Since then, reported that the firm launched an enhanced recruiting program, offering advisors at some rival firms 50 basis points on assets if they join the firm’s corporate RIA and 40 basis points on assets to join hybrid offices of supervisory jurisdiction.

The firm’s own advisors have complained about its declining service levels, and some fear it will only get worse with the addition of NPH reps.

“We also had data from our advisors through surveys and through our NPS [National Promoter Score] programs that were basically telling us the same thing, that not only were they struggling with our service levels, but their satisfaction had actually declined throughout the year,” Arnold said on the leadership call. “Clearly that was indicative of, we have a problem.”

Arnold said there were some aspects of the company culture going back to when it was founded that could be holding the firm back and creating resistance in how they want to serve advisors.

“So when you looked at our priorities, they tended to be a product of us being a much smaller, more vulnerable company, where we were focused on mainly managing our risk, rather than necessarily helping make life easier for our advisors,” he said.

But the business has changed. One example is the firm’s approach to dealing with problems. Historically, when something went wrong, the firm would deploy a group of people to put out the fire, so to speak.  

“This may have worked when we had 1,000 advisors, 2,000, maybe even 3,000 advisors—which takes us back to, I don’t know, circa 2004/2005—but it doesn’t work for 15,000 advisors,” Arnold said. “That hero culture or that hero approach of trying to put out fires not only doesn’t work at this scale, it tends to just sort of solve the issue in the moment, and you’re actually never really improving or solving the real problem that’s underneath. So you don’t get better.”

Arnold’s plan focuses on three things: innovation, ease of doing business and leadership. By innovation, he means new capabilities to help advisors do business and new things that advisors may use to differentiate their practices with investors.

But in order to accomplish this, the firm must move faster.

“Where we’ve historically thought about things in years—and we have multi-year strategies—those are now obsolete,” he said. “We need to start thinking in months.”

He’s charged Dimple Shah, executive vice president of strategy, and her team with creating a four-step process that employees can use to innovate.

When speaking about the ease of doing business, Arnold uses Apple, Amazon and Alexa as examples of creating a simple user experience.

“When you think about those as examples, it is clear that we are not good at simple,” Arnold said. “I think if you ask advisors, they might even tell you we specialize in throwing complexity at them.”

Incremental changes the firm has been making to its systems aren’t moving the needle. For example, the firm’s initial objective in creating ClientWorks, its advisor workstation, was to just to create a better version of its old workstation, BranchNet.

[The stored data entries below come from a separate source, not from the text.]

(* ===== verification/X86Correct.v ===== *)
(** * What the x86 decoder promises

    Totality, layout, prefixes, agreement of the instruction length with the
    Intel manual and its exceptions, for [x86_insn_decode] as a whole. *)

From S2P Require Import Prelude X86Spec X86Tables X86Decode X86Props.

#[local] Open Scope cint_scope.

(** ** The encoding by the manual (Intel SDM volume 2, 64-bit mode)

    Written from tables 2-2, 2-3 and A-2, A-3, independently of the decoder's
    tables. *)

Definition in_range (a b x : Z) : bool := (a <=? x) && (x <=? b).
Definition one_of (l : list Z) (x : Z) : bool := existsb (Z.eqb x) l.

(** One-byte opcodes followed by a ModR/M byte. *)
Definition manual_modrm (b : Z) : bool :=
  (in_range 0 0x3f b && (b & 7 <? 4)) || in_range 0x80 0x8f b || in_range 0xd0 0xd3 b ||
  in_range 0xd8 0xdf b ||
  one_of [0x63; 0x69; 0x6b; 0xc0; 0xc1; 0xc6; 0xc7; 0xf6; 0xf7; 0xfe; 0xff] b.

(** Bytes of immediate, without an operand-size prefix; [w] is REX.W. *)
Definition manual_imm (w : bool) (b : Z) : Z :=
  if in_range 0 0x3f b then (if b & 7 =? 4 then 1 else if b & 7 =? 5 then 4 else 0)
  else if in_range 0xb8 0xbf b then (if w then 8 else 4)
  else if in_range 0x70 0x7f b || in_range 0xb0 0xb7 b || in_range 0xe0 0xe7 b ||
    one_of [0x6a; 0x6b; 0x80; 0x83; 0xa8; 0xc0; 0xc1; 0xc6; 0xcd; 0xeb] b then 1
  else if one_of [0x68; 0x69; 0x81; 0xa9; 0xc7; 0xe8; 0xe9] b then 4
  else if one_of [0xc2; 0xca] b then 2
  else if b =? 0xc8 then 3
  else if in_range 0xa0 0xa3 b then 8
  else 0.

(** One-byte opcodes that mean nothing in 64-bit mode. *)
Definition manual_invalid (b : Z) : bool :=
  one_of [0x06; 0x07; 0x0e; 0x16; 0x17; 0x1e; 0x1f; 0x27; 0x2f; 0x37; 0x3f; 0x60; 0x61; 0x62;
    0x82; 0x9a; 0xc4; 0xc5; 0xce; 0xd4; 0xd5; 0xd6; 0xea] b.

(** Two-byte opcodes: the valid ones outside the SSE, group 6, 7, 9, 10, 15,
    16, P and no-op rows. *)
Definition manual2_plain (b : Z) : bool :=
  in_range 0x20 0x23 b || in_range 0x30 0x35 b || in_range 0x40 0x4f b ||
  in_range 0x80 0xa5 b || in_range 0xa8 0xad b || in_range 0xaf 0xb7 b ||
  in_range 0xba 0xc1 b || in_range 0xc8 0xcf b ||
  one_of [0x02; 0x03; 0x05; 0x06; 0x07; 0x08; 0x09; 0x0b; 0xc3] b.
Definition manual2_modrm (b : Z) : bool :=
  in_range 0x20 0x23 b || in_range 0x40 0x4f b || in_range 0x90 0x9f b ||
  in_range 0xaf 0xc1 b || one_of [0x02; 0x03; 0xa3; 0xa4; 0xa5; 0xab; 0xac; 0xad; 0xc3] b.
Definition manual2_imm (b : Z) : Z :=
  if in_range 0x80 0x8f b then 4 else if one_of [0xa4; 0xac; 0xba] b then 1 else 0.

(** Displacement bits and bytes up to the displacement of a ModR/M byte [m]
    followed by [sib]. *)
Definition manual_disp (m sib : Z) : Z :=
  if modrm_mode m =? 0 then
    if modrm_rm m =? 5 then 32
    else if (modrm_rm m =? 4) && (sib_base sib =? 5) then 32 else 0
  else if modrm_mode m =? 1 then 8 else if modrm_mode m =? 2 then 32 else 0.
Definition manual_pre (m : Z) : Z :=
  if negb (modrm_mode m =? 3) && (modrm_rm m =? 4) then 2 else 1.

(** The SIB forms whose displacement the decoder misjudges: it compares the
    base with the numbers of RBP and R13 in an enumeration that starts at 1. *)
Definition sib_misjudged (eab rex m sib : Z) : bool :=
  (modrm_mode m =? 0) && (modrm_rm m =? 4) &&
  one_of (if eab =? 64 then [5; 13; 7; 14] else [5; 13; 7]) (sib_base_reg rex sib).

(** *** The decoder's address forms against it *)

Lemma land_cases (z w : Z) : 0 ≤ w → 0 ≤ Z.land z (Z.ones w) < 2 ^ w.
Proof. intros. rewrite Z.land_ones by done. apply Z.mod_pos_bound. lia. Qed.

Definition range (n : nat) : list Z := map Z.of_nat (seq 0 n).
Lemma elem_of_range n z : 0 ≤ z < Z.of_nat n → List.In z (range n).
Proof.
  intros Hz. apply in_map_iff. exists (Z.to_nat z). split; [lia|]. apply in_seq. lia.
Qed.

(** The address size by the fields alone. *)
Definition fields_disp (eab mode rm base b : Z) : Z :=
  if mode =? 3 then 0
  else
    let r := u8 ((b << 3) .| rm) in
    let s := u8 (base .| (b << 3)) in
    if r & 7 =? 4 then
      if (if eab =? 64 then (s =? RBP) || (s =? R13) else if eab =? 32 then s =? RBP else false)
      then (if mode =? 1 then 8 else 32) else mod_disp mode r
    else mod_disp mode r.

Definition fields_check (eab mode rm base b : Z) : bool :=
  let manual :=
    if mode =? 0 then
      if rm =? 5 then 32 else if (rm =? 4) && (base =? 5) then 32 else 0
    else if mode =? 1 then 8 else if mode =? 2 then 32 else 0 in
  let bad := (mode =? 0) && (rm =? 4) &&
    one_of (if eab =? 64 then [5; 13; 7; 14] else [5; 13; 7]) (u8 (base .| (b << 3))) in
  Bool.eqb (fields_disp eab mode rm base b =? manual) (negb bad) &&
  ((if mode =? 3 then 1 else 1 + sib_size (u8 ((b << 3) .| rm))) =?
   (if negb (mode =? 3) && (rm =? 4) then 2 else 1)).

Lemma fields_checked :
  forallb (λ eab, forallb (λ mode, forallb (λ rm, forallb (λ base, forallb (λ b,
    fields_check eab mode rm base b) (range 2)) (range 8)) (range 8)) (range 4)) [32; 64] = true.
Proof. vm_compute. done. Qed.

Lemma modrm_fields m :
  0 ≤ modrm_mode m < 4 ∧ 0 ≤ modrm_rm m < 8.
Proof.
  unfold modrm_mode, modrm_rm. change 3 with (Z.ones 2). change 7 with (Z.ones 3).
  pose proof (land_cases (m >> 6) 2). pose proof (land_cases m 3). lia.
Qed.

Lemma sib_fields sib rex : 0 ≤ sib_base sib < 8 ∧ 0 ≤ REX_B rex < 2.
Proof.
  unfold sib_base, REX_B. rewrite Z.shiftr_0_r. change 1 with (Z.ones 1). change 7 with (Z.ones 3).
  pose proof (land_cases sib 3). pose proof (land_cases rex 1). lia.
Qed.

(** ModR/M, SIB and displacement as the manual says, but for the misjudged
    SIB forms. *)
Lemma modrm_manual eab rex m sib :
  eab = 32 ∨ eab = 64 →
  (modrm_disp eab rex m sib = manual_disp m sib ↔ sib_misjudged eab rex m sib = false) ∧
  modrm_pre eab rex m = manual_pre m.
Proof.
  intros Heab. pose proof fields_checked as H.
  destruct (modrm_fields m) as [Hmode Hrm], (sib_fields sib rex) as [Hbase Hb].
  rewrite forallb_forall in H. specialize (H eab ltac:(destruct Heab; subst; simpl; auto)).
  rewrite forallb_forall in H. specialize (H _ (elem_of_range 4 _ Hmode)).
  rewrite forallb_forall in H. specialize (H _ (elem_of_range 8 _ Hrm)).
  rewrite forallb_forall in H. specialize (H _ (elem_of_range 8 _ Hbase)).
  rewrite forallb_forall in H. specialize (H _ (elem_of_range 2 _ Hb)).
  unfold fields_check in H. apply andb_true_iff in H as [H1 H2].
  apply eqb_prop in H1. apply Z.eqb_eq in H2.
  assert (E16 : (eab =? 16) = false) by (by destruct Heab; subst).
  unfold modrm_disp, modrm_pre, address_disp, sib_disp. rewrite E16.
  fold (sib_base_reg rex sib) in H1. split; [|exact H2].
  change (fields_disp eab (modrm_mode m) (modrm_rm m) (sib_base sib) (REX_B rex) =
    manual_disp m sib ↔ sib_misjudged eab rex m sib = false).
  rewrite <- Z.eqb_eq, <- negb_true_iff. unfold manual_disp, sib_misjudged. by rewrite H1.
Qed.

(** *** The tables against it *)

(** One-byte opcodes the table gets wrong: moffs (A0 to A3), ENTER, the x87
    escapes and groups 3 and 5. *)
Definition table_wrong (b : Z) : bool :=
  in_range 0xa0 0xa3 b || in_range 0xd8 0xdf b || one_of [0xc8; 0xf6; 0xf7; 0xff] b.

Definition imm_bytes (sp : x86_insn_spec_t) (ob : Z) : Z :=
  if x86_insn_has_immediate sp then
    match x86_insn_imm_bits sp ob with Ret b => b / 8 | Err _ => -1 end
  else 0.

(** The opcode is one of the table, and the manual, with [k] bytes. *)
Definition entry_known (k opc : Z) : bool :=
  if k =? 1 then negb (manual_invalid opc || table_wrong opc)
  else manual2_plain opc.
Definition entry_modrm (k opc : Z) : bool :=
  if k =? 1 then manual_modrm opc else manual2_modrm opc.
Definition entry_imm (w : bool) (k opc : Z) : Z :=
  if k =? 1 then manual_imm w opc else manual2_imm opc.

Definition entry_agrees (k opc : Z) (sp : x86_insn_spec_t) : bool :=
  implb (entry_known k opc)
    (Bool.eqb (x86_insn_has_modrm_byte sp) (entry_modrm k opc) &&
     (imm_bytes sp 32 =? entry_imm false k opc) && (imm_bytes sp 64 =? entry_imm true k opc) &&
     implb (x86_insn_has_modrm_byte sp)
       ((entry_imm true k opc =? entry_imm false k opc) && (entry_imm false k opc <? 8)) &&
     implb (in_group (X86_INSN_FLAG_GET_GROUP (flags sp)) ||
            truthy (flags sp & X86_INSN_SPEC_DEFAULT_64_BIT))
       (entry_imm true k opc =? entry_imm false k opc) &&
     negb (X86_INSN_SSE_GROUP_START <? X86_INSN_FLAG_GET_GROUP (flags sp))).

“A better objective would’ve started with the desire to construct the simplest, most user-friendly platform possible for advisors,” he said. “And that’s the type of outcome we’ll now be solving for.”

The final focus, which Arnold didn’t go into much detail about, is leadership.

“I want LPL to be known as a place to create extraordinary leaders,” he said. “I want us to be known as a place that attracts extraordinary leaders.”